::: Dataset excerpts

(** C13: an enrolment token admits one device.  After an enrolment with a token
    succeeded, whatever is requested and however often the controller restarts
    (as long as no later draw is this identifier again), another enrolment that
    succeeds with it is of the same device, in the same network, before the same
    expiry. *)
Theorem token_admits_one t env q resp s s1 s2 env' q' resp' s3 :
  enroll env q s = (Ok resp, s1) → uuid_parse (er_token q) = Some t →
  rtc (later_step t) s1 s2 →
  enroll env' q' s2 = (Ok resp', s3) → uuid_parse (er_token q') = Some t →
  er_device_id q' = er_device_id q ∧ er_network_id q' = er_network_id q
  ∧ ∃ k, cs_enrollment_tokens (sv_memory s) !! t = Some k
      ∧ ce_now env ≤ et_expires_at k ∧ ce_now env' ≤ et_expires_at k.
Proof.
  intros (t1 & k & key & n & u & claims & n' & [Hk _ _ _ _ _ _ _ _ _ Hmem Hdisk])%enroll_Ok Ht Hrun
    (t2 & k2 & key2 & n2 & u2 & claims2 & n2' & [Hk2 _ _ _ _ _ _ _ _ _ _ _])%enroll_Ok Ht2.
  destruct Hk, Hk2. assert (t1 = t) as -> by congruence. assert (t2 = t) as -> by congruence.
  assert (server_bound t (redeemed q k) s1) as Hb.
  { unfold server_bound. rewrite Hdisk, Hmem. split; intros k' Hk'; cbn in Hk';
      rewrite lookup_insert_eq in Hk'; by injection Hk' as <-. }
  assert (server_bound t (redeemed q k) s2) as [Hb2 _].
  { clear -Hrun Hb. induction Hrun as [|s1 s2 s3 Hstep _ IH]; [done|]. apply IH. destruct Hstep.
    - eapply serve_bound; [|done..]. by eexists.
    - by eapply open_state_bound. }
  apply Hb2 in rd_issued1 as ->. specialize (rd_device1 _ eq_refl).
  cbn in *. split; [done|]. split; [congruence|]. by exists k.
Qed.
End enrolment.

(** ** Witnesses *)
Definition alice_env : Env := device_env 110 31.
Definition alice_enrolment : EnrollmentRequest := enrolment alice alice_key 70.
Definition no_response : EnrollmentResponse :=
  mkEnrollmentResponse (mkVirtualNetwork net_b "" "" None Preferred) alice_certificate [] no_manifest None.
Definition alice_enrolled : result ApiError EnrollmentResponse * Server :=
  enroll alice_env alice_enrolment open_for_members.
Definition alice_response : EnrollmentResponse := unwrap alice_enrolled.1 no_response.
Definition alice_joined : JoinedNetwork :=
  mkJoinedNetwork (en_network alice_response) [] (Some (en_certificate alice_response))
    (en_network_key alice_response)
    (mkNetworkControlPlane None controller_public None None None None None [] [] [] [] [] []
       (Some (en_authorization alice_response)) None ExitNodeSelection_default).
Lemma alice_enrolled_Ok :
  enroll alice_env alice_enrolment open_for_members = (Ok alice_response, alice_enrolled.2).
Proof. apply (ran_ok alice_enrolled). vm_decide. Qed.
Lemma enrolled_member_accepted_witness :
  is_ok (cert_verify_from_controller (en_certificate alice_response) controller_public 200) = true
  ∧ local_network_is_authorized alice_joined 200 = true.
Proof.
  destruct (enrolled_member_accepted (be_bytes 32 1) admin_token open_for_members alice_env
    alice_enrolment alice_response alice_enrolled.2 200 alice_joined) as (Hc & Hl & _).
  - exact open_for_members_reachable.
  - apply good_draws_b_true. vm_decide.
  - exact alice_enrolled_Ok.
  - vm_decide.
  - vm_decide.
  - vm_decide.
  - reflexivity.
  - reflexivity.
  - intros key Hk.
    assert (signing_key (sv_memory open_for_members) = Some controller_key) as Hk' by vm_decide.
    rewrite Hk' in Hk. injection Hk as <-. vm_decide.
  - split; [exact Hc|exact Hl].
Defined.

(** Alice enrols twice with her token, the controller restarting in between. *)
Definition restarted : Server :=
  unwrap (open_state (mkDraws (λ _, None) (λ _ _, uuid_of 0)) 150 (sv_disk alice_enrolled.2))
    fresh_controller.
Definition alice_enrolled_again : result ApiError EnrollmentResponse * Server :=
  enroll (device_env 160 35) alice_enrolment restarted.
Lemma token_admits_one_witness :
  is_ok alice_enrolled_again.1 = true ∧ er_network_id alice_enrolment = net_a.
Proof.
  assert (is_ok alice_enrolled_again.1 = true) as Hok by vm_decide.
  split; [exact Hok|].
  destruct (token_admits_one (uuid_of 70) alice_env alice_enrolment alice_response open_for_members
    alice_enrolled.2 restarted (device_env 160 35) alice_enrolment
    (unwrap alice_enrolled_again.1 no_response) alice_enrolled_again.2) as (_ & Hn & _).
  - exact alice_enrolled_Ok.
  - vm_decide.
  - apply rtc_once. eapply later_restart. apply unwrap_Ok. vm_decide.
  - exact (ran_ok alice_enrolled_again no_response Hok).
  - vm_decide.
  - exact Hn.
Defined.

::::::

• **What the task requires**: Repeat each line of the data above, exactly as it appears, from the first through the line that contains "intros (t1 &".

• **Solution**:
(** C13: an enrolment token admits one device.  After an enrolment with a token
    succeeded, whatever is requested and however often the controller restarts
    (as long as no later draw is this identifier again), another enrolment that
    succeeds with it is of the same device, in the same network, before the same
    expiry. *)
Theorem token_admits_one t env q resp s s1 s2 env' q' resp' s3 :
  enroll env q s = (Ok resp, s1) → uuid_parse (er_token q) = Some t →
  rtc (later_step t) s1 s2 →
  enroll env' q' s2 = (Ok resp', s3) → uuid_parse (er_token q') = Some t →
  er_device_id q' = er_device_id q ∧ er_network_id q' = er_network_id q
  ∧ ∃ k, cs_enrollment_tokens (sv_memory s) !! t = Some k
      ∧ ce_now env ≤ et_expires_at k ∧ ce_now env' ≤ et_expires_at k.
Proof.
  intros (t1 & k & key & n & u & claims & n' & [Hk _ _ _ _ _ _ _ _ _ Hmem Hdisk])%enroll_Ok Ht Hrun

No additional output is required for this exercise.